Wednesday, 17 October 2007, Magnus Manske wrote:
Absolutely. And there's nothing to stop anyone from checking the uploads through the bot account. They are no different from "normal" uploads, except many (most?) of them will already have been checked on a wikipedia, as well as by the "transferer", and they all have an {{Information}} template.
Ignoring the comparison to "brand new uploads" for a moment to compare this to the manual moving of images to Commons, which I think is more relevant, it's plain to see that this would reduce the instances of * images changing names when being moved to Commons (makes it hard to identify transferred images) * images losing their Wikipedia histories (lots of uploaders fail to cite the images' original locations and/or descriptions) * images changing licenses (lots of users assume everything on Wikipedia is GFDL--this affects both images that should be transferred, but with a CC-license for example, and fair use images) * thumbnails and preview images being uploaded
I could give real-world examples of users committing all of the above mistakes en masse, thus causing a lot of extra work (more so than if they'd just uploaded plain copyvios), but I don't want to single anyone out here.

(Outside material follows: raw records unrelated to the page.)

(** The count of iterations never decides a match: any count of at least
    the length of the input gives the same result. *)
Lemma iterate_enough r k :
  forall n s, (length s <= n)%nat ->
    Re.iterate (Re.run r) k (S n) s = Re.iterate (Re.run r) k n s.
Proof.
  induction n as [|n IH]; intros s L.
  - destruct s; [|simpl in L; lia]. simpl.
    now rewrite run_fails.
  - change (Re.iterate (Re.run r) k (S (S n)) s)
      with (match Re.run r s (fun s' =>
                     if (length s' <? length s)%nat
                     then Re.iterate (Re.run r) k (S n) s' else None)
            with Some rest => Some rest | None => k s end).
    change (Re.iterate (Re.run r) k (S n) s)
      with (match Re.run r s (fun s' =>
                     if (length s' <? length s)%nat
                     then Re.iterate (Re.run r) k n s' else None)
            with Some rest => Some rest | None => k s end).
    rewrite (run_ext r s _
               (fun s' => if (length s' <? length s)%nat
                          then Re.iterate (Re.run r) k n s' else None));
      [reflexivity|].
    intros s'. destruct (length s' <? length s)%nat eqn:E; [|reflexivity].
    apply Nat.ltb_lt in E. apply IH. lia.
Qed.

(** The fuel of a global replacement never runs out. *)
Lemma replaceAll_from_enough r rep :
  forall fuel s, (length s < fuel)%nat ->
    Re.replaceAll_from fuel r rep s = Re.replaceAll r rep s.
Proof.
  assert (forall fuel s, (length s < fuel)%nat ->
            Re.replaceAll_from (S fuel) r rep s
            = Re.replaceAll_from fuel r rep s) as Hstep.
  { induction fuel as [|fuel IH]; intros s L; [lia|].
    change (Re.replaceAll_from (S (S fuel)) r rep s)
      with (match Re.prefix r s with
            | Some rest =>
                if (length rest <? length s)%nat
                then rep ++ Re.replaceAll_from (S fuel) r rep rest
                else match s with
                     | [] => rep
                     | c :: s' => rep ++ c :: Re.replaceAll_from (S fuel) r rep s'
                     end
            | None =>
                match s with
                | [] => []
                | c :: s' => c :: Re.replaceAll_from (S fuel) r rep s'
                end
            end).
    change (Re.replaceAll_from (S fuel) r rep s)
      with (match Re.prefix r s with
            | Some rest =>
                if (length rest <? length s)%nat
                then rep ++ Re.replaceAll_from fuel r rep rest
                else match s with
                     | [] => rep
                     | c :: s' => rep ++ c :: Re.replaceAll_from fuel r rep s'
                     end
            | None =>
                match s with
                | [] => []
                | c :: s' => c :: Re.replaceAll_from fuel r rep s'
                end
            end).
    destruct (Re.prefix r s) as [rest|].
    - destruct (length rest <? length s)%nat eqn:E.
      + apply Nat.ltb_lt in E. rewrite IH by lia. reflexivity.
      + destruct s as [|c s']; [reflexivity|].
        simpl in L. rewrite IH by lia. reflexivity.
    - destruct s as [|c s']; [reflexivity|].
      simpl in L. rewrite IH by lia. reflexivity. }
  intros fuel s L. unfold Re.replaceAll.
  induction fuel as [|fuel IH]; [lia|].
  destruct (Nat.eq_dec fuel (length s)) as [->|Hne]; [reflexivity|].
  rewrite Hstep by lia. apply IH. lia.
Qed.

Lemma prefix_split r s rest :
  Re.prefix r s = Some rest ->
  s = firstn (length s - length rest) s ++ rest.
Proof.
  intros H. apply prefix_consumes in H. destruct H as (f & -> & _).
  rewrite length_app, Nat.add_sub, firstn_app, Nat.sub_diag, firstn_all.
  simpl. now rewrite app_nil_r.
Qed.

Lemma search_unfold r s :
  Re.search r s
  = match Re.prefix r s with
    | Some rest => Some ([], firstn (length s - length rest) s, rest)
    | None =>
        match s with
        | [] => None
        | c :: s' =>
            match Re.search r s' with
            | Some (before, found, rest) => Some (c :: before, found, rest)
            | None => None
            end
        end
    end.
Proof. destruct s; reflexivity. Qed.

(** The leftmost match splits the input, and nothing matches further left. *)
Lemma search_found r :
  forall s before found rest,
    Re.search r s = Some (before, found, rest) ->
    s = before ++ found ++ rest /\ Re.prefix r (found ++ rest) = Some rest.
Proof.
  induction s as [|c s IH]; intros before found rest H;
    rewrite search_unfold in H;
    destruct (Re.prefix r _) as [rest'|] eqn:E.
  1, 3: injection H as <- <- <-;
    pose proof (prefix_split _ _ _ E) as Hs;
    split; [exact Hs|];
    refine (eq_ind _ (fun t => Re.prefix r t = Some rest') E _ Hs).
  - discriminate.
  - destruct (Re.search r s) as [[[b f] a]|] eqn:S; [|discriminate].
    injection H as <- <- <-. destruct (IH _ _ _ eq_refl) as (-> & P).
    now split.
Qed.

Lemma search_none r :
  forall s, Re.search r s = None ->
    forall before rest, s = before ++ rest -> Re.prefix r rest = None.
Proof.
  induction s as [|c s IH]; intros H before rest Hs; simpl in H.
  - destruct (Re.prefix r []) eqn:E; [discriminate|].
    symmetry in Hs. apply app_eq_nil in Hs. destruct Hs as (_ & ->). exact E.
  - destruct (Re.prefix r (c :: s)) eqn:E; [discriminate|].
    destruct before as [|x before]; simpl in Hs.
    + now subst rest.
    + injection Hs as _ Hs. apply (IH ltac:(now destruct (Re.search r s) as [[[? ?] ?]|]) before rest Hs).
Qed.

(** A literal under the [i] flag matches the texts that agree with it up
    to case. *)
Lemma run_lit_i (cs : list Z) :
  forall s rest,
    Re.run (Re.seq (map Re.chr_i cs)) s Some = Some rest
    <-> exists found,
          s = found ++ rest
          /\ map Re.canonicalize found = map Re.canonicalize cs.
Proof.
  induction cs as [|c cs IH]; intros s rest; simpl.
  - split.
    + intros [= ->]. now exists [].
    + intros (found & -> & E). apply map_eq_nil in E. now subst found.
  - destruct s as [|x s].
    + split; [discriminate|]. intros ([|y found] & Hs & E); discriminate.
    + destruct (Re.canonicalize x =? Re.canonicalize c) eqn:X.
      * apply Z.eqb_eq in X. rewrite IH. split.
        -- intros (found & -> & E). exists (x :: found). simpl.
           now rewrite X, E.
        -- intros ([|y found] & Hs & E); [discriminate|].
           injection Hs as <- ->. injection E as _ E. now exists found.
      * apply Z.eqb_neq in X. split; [discriminate|].
        intros ([|y found] & Hs & E); [discriminate|].
        injection Hs as <- ->. injection E as E _. contradiction.
Qed.

End Matching.

(** ** Titles *)

Section Titles.

Lemma markerPrefix_minLen : Re.minLen markerPrefix = 5%nat.
Proof. reflexivity. Qed.

(** A marker that is stripped takes at least the five letters with it. *)
Lemma normalizeTitle_strips (s rest : Js.str) :
  Re.prefix markerPrefix s = Some rest ->
  normalizeTitle s = Js.trim rest /\ (length rest + 5 <= length s)%nat.
Proof.
  intros H. split.
  - unfold normalizeTitle, Re.replaceAnchored. now rewrite H.
  - apply prefix_consumes in H. destruct H as (found & -> & L).
    rewrite markerPrefix_minLen in L. rewrite length_app. lia.
Qed.

Lemma normalizeTitle_keeps (s : Js.str) :
  Re.prefix markerPrefix s = None -> normalizeTitle s = Js.trim s.
Proof.
  intros H. unfold normalizeTitle, Re.replaceAnchored. now rewrite H.
Qed.

(** The claim of C3 as it is written fails: a second marker behind the
    first survives one normalisation and is stripped by the next. *)
Lemma normalizeTitle_not_idempotent :
  ~ (forall s : Js.str,
       normalizeTitle (normalizeTitle s) = normalizeTitle s).
Proof.
  intros H. specialize (H `"inbox inbox"). vm_compute in H. discriminate.
Qed.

Yes, bots do wacky stuff sometimes, but people do it way more often. As long as the bot makes sure there's an {{information}} template with the source filled out and an acceptable license, I'd be more inclined to trust the bot to transfer the image properly than the random Wikipedia user who decides they need an image from English Wikipedia on their own language edition.
And like you said, the images still get screened by the posse patrolling the latest files on Commons, just like all new uploads.